/---

(** The writes the authority may request, given what it has learned. *)
Definition allowed (L : ledger) (r : Request) : Prop :=
  match r with
  | Req.Get _ _ => True
  | Req.Create p body =>
      (forall c, p = control_path c -> exists v, decode body = Ok v /\ cell v = c) /\
      (forall c i e, p = owner_path c i e -> history_entry L p body)
  | Req.Update p body t =>
      (forall c, p = control_path c -> exists v0 v,
         was_control L t v0 /\ cell v0 = c /\ decode body = Ok v /\ control_step v0 v /\
         (is_Some (owner v0) -> owner v0 <> owner v -> observed_owner L v0)) /\
      (forall c i e, p = owner_path c i e -> history_entry L p body)
  end.

Definition reply_ok (L : ledger) (r : Request) (x : Reply) : Prop :=
  match x with
  | Err _ => True
  | Ok (body, t) =>
      match r with
      | Req.Get p _ => was L t p body
      | Req.Create p b | Req.Update p b _ => body = b /\ was L t p body
      end
  end.

Record ledger_inv (L : ledger) : Prop := {
  ledger_control t c body :
    was L t (control_path c) body -> exists v, decode body = Ok v /\ cell v = c;
  ledger_history t c i e body :
    was L t (owner_path c i e) body -> history_entry L (owner_path c i e) body;
  ledger_chain t t' v v' :
    was_control L t v -> was_control L t' v' -> cell v = cell v' -> t <= t' ->
    rtc control_step v v';
  ledger_departed t t' v v' :
    was_control L t v -> was_control L t' v' -> cell v = cell v' -> t <= t' ->
    is_Some (owner v) -> (owner v', epoch v') <> (owner v, epoch v) -> observed_owner L v
}.

(** A program is safe when every request it may issue is allowed and it ends in
    [Q], for every reply that is true of some later ledger. *)
Fixpoint safe {A} (L : ledger) (m : prog A) (Q : ledger -> A -> Prop) : Prop :=
  match m with
  | Ret a => Q L a
  | Call r k =>
      allowed L r /\
      forall L' x, L ⊆ L' -> ledger_inv L' -> reply_ok L' r x -> safe L' (k x) Q
  end.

\---

» **Activity**:
Take the line that contains "forall L' x, L" and each line after it through the end of the records, and repeat them all exactly. Nothing else.

» **Result of this exercise**:
      forall L' x, L ⊆ L' -> ledger_inv L' -> reply_ok L' r x -> safe L' (k x) Q
  end.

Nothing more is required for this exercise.